Deutlich sind auch die Ergebnisse des Deutschen Wetterdienstes, die für Poppenhausen am Fuße der Wasserkuppe mit 1887 mit 5 Grad das kälteste Jahr und für 2018 mit 9 Grad das bisher wärmste Jahr registriert haben.
Auf eine Erwärmung des Planeten von deutlich unter zwei Grad, im besten Fall 1,5 Grad, hatte sich die internationale Gemeinschaft im Pariser Klimaabkommen von 2015 geeinigt.
„Es ist allerhöchste Zeit aktiv zu werden“, mahnt der Biosphärenreservats-Wissenschaftler zur Eile und verwies dabei auf Renaturierungsmaßnahmen, wie aktuell für das Schwarze und Rote Moor, das Kalktuff-Niedermoor Geblar oder die Feuchtflächen bei Kaltensundheim.
„Wir haben nicht die Zeit zu warten und den Murks, den wir gerade fabrizieren, rückgängig zu machen.“
Die Lebensräume der Rhön – 43 Prozent Wald, 28 Prozent Grünland, 19 Prozent Ackerland, 6 Prozent Siedlung und Infrastruktur – sind mosaikartig verzahnt.
Zu Beginn seiner Ausführungen hatte Telle kompakt die Geologie der Rhön, die Grundlagen des Klimas, die Unterschiede der Schutzgebiete sowie Zahlen und Fakten zum Nationalen Naturmonument „Grünes Band“ vorgestellt.
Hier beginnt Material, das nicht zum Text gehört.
Lemma batch_has_one_entry_per_well_formed_row_witness :
  parse Demo.sdk (csv Demo.rowsHooks) = inr Demo.rows
  /\ List.length Demo.rows = (2 + 1)%nat
  /\ exists request,
       In (EncodeFunctionData request)
          (effects (snd (createSafeAttestationsTransaction Demo.sdk Demo.rowsHooks
                           Demo.noteState (fresh Demo.noteState))))
       /\ List.length (MultiAttestRequest.data request) = 2%nat.
Proof.
  destruct (batch_has_one_entry_per_well_formed_row Demo.sdk Demo.rowsHooks
              Demo.noteState Demo.noteState
              [{| name := Some "note"; type := "string" |}; recipientField]
              Demo.rows 2 1 eq_refl eq_refl eq_refl eq_refl)
    as (Hrows & Hsize & Hassembled).
  split; [reflexivity|]. split; [exact Hrows|].
  destruct (Hassembled _ eq_refl) as (request & Hin).
  - intros row Hrow. vm_compute in Hrow.
    destruct Hrow as [<-|[<-|[]]]; eexists; reflexivity.
  - exists request. split; [exact Hin|]. exact (proj1 (Hsize request Hin)).
Defined.

Example safe_run_hands_over_two_requests :
  In (EncodeFunctionData Demo.twoRequests)
     (effects (snd (createSafeAttestationsTransaction Demo.sdk Demo.rowsHooks
                      Demo.noteState (fresh Demo.noteState)))).
Proof. vm_compute. repeat (first [left; reflexivity | right]). Qed.

Example safe_run_hands_over_ref_request :
  In (EncodeFunctionData Demo.refRequest)
     (effects (snd (createSafeAttestationsTransaction Demo.sdk Demo.refHooks
                      Demo.noteRefState (fresh Demo.noteRefState)))).
Proof. vm_compute. repeat (first [left; reflexivity | right]). Qed.

Lemma request_constant_fields_witness :
  exists record,
    schemaRecord Demo.noteState = Some record
    /\ expirationTime Demo.forAlice = 0%Z
    /\ value Demo.forAlice = 0%Z
    /\ revocable Demo.forAlice = SchemaRecord.revocable record
    /\ (includeRefUid Demo.rowsHooks = false ->
        refUID Demo.forAlice = Some ZERO_BYTES32).
Proof.
  apply (request_constant_fields Demo.sdk Demo.rowsHooks Demo.noteState Demo.noteState
           Demo.twoRequests Demo.forAlice).
  - vm_compute. repeat (first [left; reflexivity | right]).
  - left; reflexivity.
Defined.

Lemma recipient_is_last_cell_witness :
  exists fields client parsedCsv,
    schema Demo.noteRefState = Some fields
    /\ publicClient Demo.refHooks = Some client
    /\ parse Demo.sdk (csv Demo.refHooks) = inr parsedCsv
    /\ Forall2
         (fun row d =>
            processRecipient Demo.sdk (JS.index row (JS.length row - 1)) client
            = inr (recipient d)
            /\ (includeRefUid Demo.refHooks = true ->
                refUID d = JS.index row (JS.length row - 2)))
         (includedRows Demo.sdk fields parsedCsv)
         (MultiAttestRequest.data Demo.refRequest).
Proof.
  apply (recipient_is_last_cell Demo.sdk Demo.refHooks Demo.noteRefState
           Demo.noteRefState Demo.refRequest).
  vm_compute. repeat (first [left; reflexivity | right]).
Defined.

(** C1 as the specification states it fails: with a reference UID column
    the included row [hello,0xref,0xalice] has [0xref] as its
    second-to-last cell, and the one cell handed to [processRecipient] is
    the last one, [0xalice], which becomes the recipient. *)
Lemma recipient_cell_with_refUID_column :
  includeRefUid Demo.refHooks = true
  /\ parse Demo.sdk (csv Demo.refHooks) = inr [Demo.refRow]
  /\ includedRows Demo.sdk
       [{| name := Some "note"; type := "string" |}; refUIDField; recipientField]
       [Demo.refRow] = [Demo.refRow]
  /\ statedRecipientCell Demo.refHooks Demo.refRow = Some "0xref"
  /\ resolvedCells
       (effects (snd (createSafeAttestationsTransaction Demo.sdk Demo.refHooks
                        Demo.noteRefState (fresh Demo.noteRefState))))
     = [Some "0xalice"]
  /\ resolvedCells
       (effects (snd (createSafeAttestationsTransaction Demo.sdk Demo.refHooks
                        Demo.noteRefState (fresh Demo.noteRefState))))
     <> map (statedRecipientCell Demo.refHooks) [Demo.refRow]
  /\ In (EncodeFunctionData Demo.refRequest)
       (effects (snd (createSafeAttestationsTransaction Demo.sdk Demo.refHooks
                        Demo.noteRefState (fresh Demo.noteRefState))))
  /\ map recipient (MultiAttestRequest.data Demo.refRequest) = ["0xalice"].
Proof.
  repeat (split; [reflexivity|]).
  split; [vm_compute; discriminate|].
  split; [vm_compute; repeat (first [left; reflexivity | right])|reflexivity].
Qed.

Lemma unmet_precondition_records_error_witness :
  exists w',
    createSafeAttestationsTransaction Demo.sdk Demo.hooksWithoutSigner Demo.noteState
      (fresh Demo.noteState) = (inr tt, w')
    /\ effects w' = []
    /\ history w' = [store w']
    /\ safeTransactionState (store w')
       = Some {| status := SafeError; txHash := None; signature := None;
                 error := Some {| message :=
                   "Missing signer, safe, safeApiKit or ethersAdapter" |} |}
    /\ store w' = with_safeTransactionState (safeTransactionState (store w'))
                    Demo.noteState.
Proof.
  apply (unmet_precondition_records_error Demo.sdk Demo.hooksWithoutSigner
           Demo.noteState (fresh Demo.noteState)).
  left; reflexivity.
Defined.

(** C4 as the specification states it fails: with no signer connected the
    guard throws, and the call changes [safeTransactionState] from
    [undefined] to the error state. *)
Lemma unmet_precondition_changes_transaction_state :
  rpcSigner Demo.hooksWithoutSigner = None
  /\ safeTransactionState (store (fresh Demo.noteState)) = None
  /\ option_map status
       (safeTransactionState
          (store (snd (createSafeAttestationsTransaction Demo.sdk
                         Demo.hooksWithoutSigner Demo.noteState
                         (fresh Demo.noteState)))))
     = Some SafeError
  /\ safeTransactionState
       (store (snd (createSafeAttestationsTransaction Demo.sdk
                      Demo.hooksWithoutSigner Demo.noteState (fresh Demo.noteState))))
     <> safeTransactionState (store (fresh Demo.noteState)).
Proof.
  repeat (split; [reflexivity|]). vm_compute. discriminate.
Qed.

Lemma returning_sink_does_not_change_outcome_witness :
  createSafeAttestationsTransaction
    (withTrackEvent Demo.sdk Demo.trackOk) Demo.rowsHooks Demo.noteState
    (fresh Demo.noteState)
  = createSafeAttestationsTransaction
      (withTrackEvent Demo.sdk (fun _ => inr (TrackResultRef 7))) Demo.rowsHooks
      Demo.noteState (fresh Demo.noteState)
  /\ createAttestations
       (withTrackEvent Demo.sdk Demo.trackOk) Demo.rowsHooks Demo.noteState
       (fresh Demo.noteState)
     = createAttestations
         (withTrackEvent Demo.sdk (fun _ => inr (TrackResultRef 7))) Demo.rowsHooks
         Demo.noteState (fresh Demo.noteState).
Proof.
  apply (returning_sink_does_not_change_outcome Demo.sdk Demo.rowsHooks
           Demo.trackOk (fun _ => inr (TrackResultRef 7)) Demo.noteState
           (fresh Demo.noteState)).
  - intros event. exists (TrackResultRef 0). reflexivity.
  - intros event. exists (TrackResultRef 7). reflexivity.
Defined.

(** C5 as the specification states it fails: the same submission, with
    every other call succeeding, ends [created] (Safe) and [success]
    (direct) when [trackEvent] returns, and [error] in both modes when
    [trackEvent] throws; the Safe proposal and the direct transaction have
    been sent in both runs. *)
Lemma throwing_sink_changes_outcome :
  option_map status
    (safeTransactionState
       (store (snd (createSafeAttestationsTransaction
                      (withTrackEvent Demo.sdk Demo.trackOk) Demo.rowsHooks
                      Demo.noteState (fresh Demo.noteState)))))
  = Some SafeCreated
  /\ safeTransactionState
       (store (snd (createSafeAttestationsTransaction
                      (withTrackEvent Demo.sdk Demo.trackThrows) Demo.rowsHooks
                      Demo.noteState (fresh Demo.noteState))))
     = Some {| status := SafeError; txHash := None; signature := None;
               error := Some {| message := "plausible is not reachable" |} |}
  /\ transactionStatus
       (store (snd (createAttestations
                      (withTrackEvent Demo.sdk Demo.trackOk) Demo.rowsHooks
                      Demo.noteState (fresh Demo.noteState))))
     = Some Success
  /\ transactionStatus
       (store (snd (createAttestations
                      (withTrackEvent Demo.sdk Demo.trackThrows) Demo.rowsHooks
                      Demo.noteState (fresh Demo.noteState))))
     = Some TxError
  /\ (exists props,
        In (ProposeTransaction props)
           (effects (snd (createSafeAttestationsTransaction
                            (withTrackEvent Demo.sdk Demo.trackThrows) Demo.rowsHooks
                            Demo.noteState (fresh Demo.noteState)))))
  /\ (exists requests,
        In (MultiAttest requests)
           (effects (snd (createAttestations
                            (withTrackEvent Demo.sdk Demo.trackThrows) Demo.rowsHooks
                            Demo.noteState (fresh Demo.noteState)))))
  /\ store (snd (createSafeAttestationsTransaction
                   (withTrackEvent Demo.sdk Demo.trackOk) Demo.rowsHooks
                   Demo.noteState (fresh Demo.noteState)))
     <> store (snd (createSafeAttestationsTransaction
                      (withTrackEvent Demo.sdk Demo.trackThrows) Demo.rowsHooks
                      Demo.noteState (fresh Demo.noteState)))
  /\ store (snd (createAttestations
                   (withTrackEvent Demo.sdk Demo.trackOk) Demo.rowsHooks
                   Demo.noteState (fresh Demo.noteState)))
     <> store (snd (createAttestations
                      (withTrackEvent Demo.sdk Demo.trackThrows) Demo.rowsHooks
                      Demo.noteState (fresh Demo.noteState))).
Proof.
  repeat (split; [reflexivity|]).
  split; [eexists; vm_compute; repeat (first [left; reflexivity | right])|].
  split; [eexists; vm_compute; repeat (first [left; reflexivity | right])|].
  split; vm_compute; discriminate.
Qed.

Lemma no_encoder_or_schema_halts_submission_witness :
  (exists w1,
     createSafeAttestationsTransaction Demo.sdk Demo.rowsHooks (initialState "0xgood")
       (fresh (initialState "0xgood")) = (inr tt, w1)
     /\ effects w1 = []
     /\ option_map status (safeTransactionState (store w1)) = Some SafeError)
  /\ (exists w2,
        createAttestations Demo.sdk Demo.rowsHooks (initialState "0xgood")
          (fresh (initialState "0xgood")) = (inr tt, w2)
        /\ effects w2 = []
        /\ transactionStatus (store w2) = Some TxError).
Proof.
  apply (no_encoder_or_schema_halts_submission Demo.sdk Demo.rowsHooks
           (initialState "0xgood") (fresh (initialState "0xgood"))).
  left; reflexivity.
Defined.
Philipp Metzler, Studienleiter und Vorstand der Point Alpha Stiftung, moderierte schließlich im Anschluss an den Vortrag die lebhafte Diskussion mit dem Publikum. Dabei wurde vor allem über die Möglichkeiten und Lösungen für einen sinnvollen Umbau des Waldes gesprochen.